### Exercise
The word to look for is "Hslash". Report every line of the entries below that has it.

### Data shown
Lemma shared_views_map (p : string_view) :
  shared_root_name fre2 (map g m) p = shared_root_name fre1 m p
  /\ shared_relative_path fre2 (map g m) p = shared_relative_path fre1 m p
  /\ shared_parent_path fre2 (map g m) p = shared_parent_path fre1 m p
  /\ shared_filename fre2 (map g m) p = shared_filename fre1 m p
  /\ shared_stem fre2 (map g m) p = shared_stem fre1 m p
  /\ shared_extension fre2 (map g m) p = shared_extension fre1 m p.
Proof.
  unfold shared_root_name, shared_relative_path, shared_parent_path,
    shared_filename, shared_stem, shared_extension, find.
  rewrite Hroot, shared_find_relative_path_map, shared_find_filename_map.
  repeat split; try reflexivity.
  - destruct (shared_find_relative_path fre1 m _ _) as [rel|]; [|reflexivity].
    rewrite (retreat_while_map _ _ _ not_slash_map).
    destruct (retreat_while _ m rel _) as [t|]; [|reflexivity].
    now rewrite (retreat_while_map _ _ _ Hslash).
  - destruct (shared_find_filename fre1 m _ _) as [f|]; [|reflexivity].
    rewrite (find_if_map _ _ _ Hcolon).
    destruct (find_if _ m f _) as [ads|]; [|reflexivity].
    now rewrite find_extension_map.
  - destruct (shared_find_filename fre1 m _ _) as [f|]; [|reflexivity].
    rewrite (find_if_map _ _ _ Hcolon).
    destruct (find_if _ m f _) as [ads|]; [|reflexivity].
    now rewrite find_extension_map.
Qed.

End Simulation.

Lemma drive_test_map (g : Z -> Z) (m : storage) (L1 L2 : Z -> bool) (a : ptr) :
  (forall c, In c m -> L2 (g c) = L1 c) ->
  (forall c, In c m -> (g c =? COLON)%Z = (c =? COLON)%Z) ->
  option_map L2 (load (map g m) a) &&& test_eq COLON (map g m) (a + 1)
  = option_map L1 (load m a) &&& test_eq COLON m (a + 1).
Proof.
  intros HL Hcolon. unfold test_eq.
  rewrite (test_map g m _ _ Hcolon), load_map.
  destruct (load m a) as [c|] eqn:Hc; [|reflexivity].
  simpl. rewrite HL; [reflexivity|]. now apply (load_In m a).
Qed.

Ltac root_map_tests g m Hslash Hquestion Hdot :=
  unfold test_eq;
  rewrite ?(test_map g m _ _ Hslash), ?(test_map g m _ _ Hquestion),
    ?(test_map g m _ _ Hdot), ?(find_if_map g m _ _ _ Hslash).

Lemma utf8_find_root_name_end_map (g : Z -> Z) (m : storage) (a b : ptr) :
  (forall c, In c m -> utf8_letter (g c) = utf8_letter c) ->
  (forall c, In c m -> utf8.is_slash (g c) = utf8.is_slash c) ->
  (forall c, In c m -> (g c =? COLON)%Z = (c =? COLON)%Z) ->
  (forall c, In c m -> (g c =? DOT)%Z = (c =? DOT)%Z) ->
  (forall c, In c m -> (g c =? QUESTION)%Z = (c =? QUESTION)%Z) ->
  utf8.find_root_name_end (map g m) a b = utf8.find_root_name_end m a b.
Proof.
  intros HL Hslash Hcolon Hdot Hquestion.
  unfold utf8.find_root_name_end, utf8.has_drive_letter_prefix,
    utf8.is_drive_prefix.
  fold utf8_letter.
  rewrite (drive_test_map g m utf8_letter utf8_letter a HL Hcolon).
  root_map_tests g m Hslash Hquestion Hdot.
  reflexivity.
Qed.

Lemma narrow_find_root_name_end (m : storage) (a b : ptr) :
  (forall c, In c m -> utf8_letter (narrow c) = wide_letter c) ->
  (forall c, In c m -> utf8.is_slash (narrow c) = utf8.is_slash c) ->
  (forall c, In c m -> (narrow c =? COLON)%Z = (c =? COLON)%Z) ->
  (forall c, In c m -> (narrow c =? DOT)%Z = (c =? DOT)%Z) ->
  (forall c, In c m -> (narrow c =? QUESTION)%Z = (c =? QUESTION)%Z) ->
  utf8.find_root_name_end (map narrow m) a b = wide.find_root_name_end m a b.
Proof.
  intros HL Hslash Hcolon Hdot Hquestion.
  unfold utf8.find_root_name_end, utf8.has_drive_letter_prefix,
    utf8.is_drive_prefix, wide.find_root_name_end,
    wide.has_drive_letter_prefix, wide.is_drive_prefix.
  fold utf8_letter. fold wide_letter. change wide.is_slash with utf8.is_slash.
  rewrite (drive_test_map narrow m wide_letter utf8_letter a HL Hcolon).
  root_map_tests narrow m Hslash Hquestion Hdot.
  reflexivity.
Qed.

Lemma narrow_keeps_grammar (c : Z) :
  wide_unit c ->
  utf8_letter (narrow c) = wide_letter c
  /\ utf8.is_slash (narrow c) = utf8.is_slash c
  /\ (narrow c =? COLON)%Z = (c =? COLON)%Z
  /\ (narrow c =? DOT)%Z = (c =? DOT)%Z
  /\ (narrow c =? QUESTION)%Z = (c =? QUESTION)%Z.
Proof.
  intros Hc. unfold narrow.
  destruct (Z.leb_spec c 255).
  - split; [symmetry; apply wide_letter_utf8; unfold wide_unit in Hc; lia|].
    repeat split; reflexivity.
  - rewrite wide_letter_ascii by assumption.
    assert (Hl : is_ascii_letter c = false).
    { destruct (is_ascii_letter c) eqn:E; [|reflexivity].
      apply is_ascii_letter_true in E. lia. }
    rewrite Hl. split; [reflexivity|].
    split.
    { symmetry. apply is_slash_false. unfold BACKSLASH, SLASH. lia. }
    repeat split; symmetry; apply Z.eqb_neq;
      unfold COLON, DOT, QUESTION; lia.
Qed.

Lemma narrow_hyps (m : storage) :
  Forall wide_unit m ->
  (forall c, In c m -> utf8_letter (narrow c) = wide_letter c)
  /\ (forall c, In c m -> utf8.is_slash (narrow c) = utf8.is_slash c)
  /\ (forall c, In c m -> (narrow c =? COLON)%Z = (c =? COLON)%Z)
  /\ (forall c, In c m -> (narrow c =? DOT)%Z = (c =? DOT)%Z)
  /\ (forall c, In c m -> (narrow c =? QUESTION)%Z = (c =? QUESTION)%Z).
Proof.
  intros Hm. rewrite Forall_forall in Hm.
  repeat split; intros c Hc; apply narrow_keeps_grammar; auto.
Qed.

Lemma wide_finders_narrow (m : storage) (a b : ptr) :
  Forall wide_unit m ->
  wide.find_root_name_end m a b = utf8.find_root_name_end (map narrow m) a b
  /\ wide.find_relative_path m a b
     = utf8.find_relative_path (map narrow m) a b
  /\ wide.find_filename m a b = utf8.find_filename (map narrow m) a b
  /\ wide.find_extension m a b = utf8.find_extension (map narrow m) a b.
Proof.
  intros Hm.
  destruct (narrow_hyps m Hm) as (HL & Hs & Hc & Hd & Hq).
  assert (Hroot : forall a b, utf8.find_root_name_end (map narrow m) a b
                              = wide.find_root_name_end m a b)
    by (intros; now apply narrow_find_root_name_end).
  split; [symmetry; apply Hroot|].
  split; [symmetry;
          apply (shared_find_relative_path_map narrow m Hs _ _ Hroot)|].
  split; [symmetry; apply (shared_find_filename_map narrow m Hs _ _ Hroot)|].
  symmetry. exact (find_extension_map narrow m Hd a b).
Qed.

Lemma wide_views_narrow (m : storage) (p : string_view) :
  Forall wide_unit m ->
  wide.root_name m p = utf8.root_name (map narrow m) p
  /\ wide.relative_path m p = utf8.relative_path (map narrow m) p
  /\ wide.parent_path m p = utf8.parent_path (map narrow m) p
  /\ wide.filename m p = utf8.filename (map narrow m) p
  /\ wide.stem m p = utf8.stem (map narrow m) p
  /\ wide.extension m p = utf8.extension (map narrow m) p.
Proof.
  intros Hm.
  destruct (narrow_hyps m Hm) as (HL & Hs & Hc & Hd & Hq).
  assert (Hroot : forall a b, utf8.find_root_name_end (map narrow m) a b
                              = wide.find_root_name_end m a b)
    by (intros; now apply narrow_find_root_name_end).
  pose proof (shared_views_map narrow m Hs Hc Hd _ _ Hroot p) as H.
  repeat split; symmetry; apply H.
Qed.

(** X6. On every storage of 16-bit units the functions of [util::wide]
    give what the functions of [util::utf8] give once every unit above
    255 is replaced by the unit 0: a unit outside the narrow range is to
    the grammar an ordinary character, never a letter or a separator. *)
Theorem wide_grammar_on_every_unit (m : storage) (Hm : Forall wide_unit m) :
  (forall a b,
      wide.find_root_name_end m a b
      = utf8.find_root_name_end (map narrow m) a b
      /\ wide.find_relative_path m a b
         = utf8.find_relative_path (map narrow m) a b
      /\ wide.find_filename m a b = utf8.find_filename (map narrow m) a b
      /\ wide.find_extension m a b = utf8.find_extension (map narrow m) a b)
  /\ (forall p,
         wide.root_name m p = utf8.root_name (map narrow m) p
         /\ wide.relative_path m p = utf8.relative_path (map narrow m) p
         /\ wide.parent_path m p = utf8.parent_path (map narrow m) p
         /\ wide.filename m p = utf8.filename (map narrow m) p
         /\ wide.stem m p = utf8.stem (map narrow m) p
         /\ wide.extension m p = utf8.extension (map narrow m) p).
Proof.
  split; intros.
  - now apply wide_finders_narrow.
  - now apply wide_views_narrow.
Qed.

### Solved problem
    now rewrite (retreat_while_map _ _ _ Hslash).
Ltac root_map_tests g m Hslash Hquestion Hdot :=
  rewrite ?(test_map g m _ _ Hslash), ?(test_map g m _ _ Hquestion),
    ?(test_map g m _ _ Hdot), ?(find_if_map g m _ _ _ Hslash).
  intros HL Hslash Hcolon Hdot Hquestion.
  root_map_tests g m Hslash Hquestion Hdot.
  intros HL Hslash Hcolon Hdot Hquestion.
  root_map_tests narrow m Hslash Hquestion Hdot.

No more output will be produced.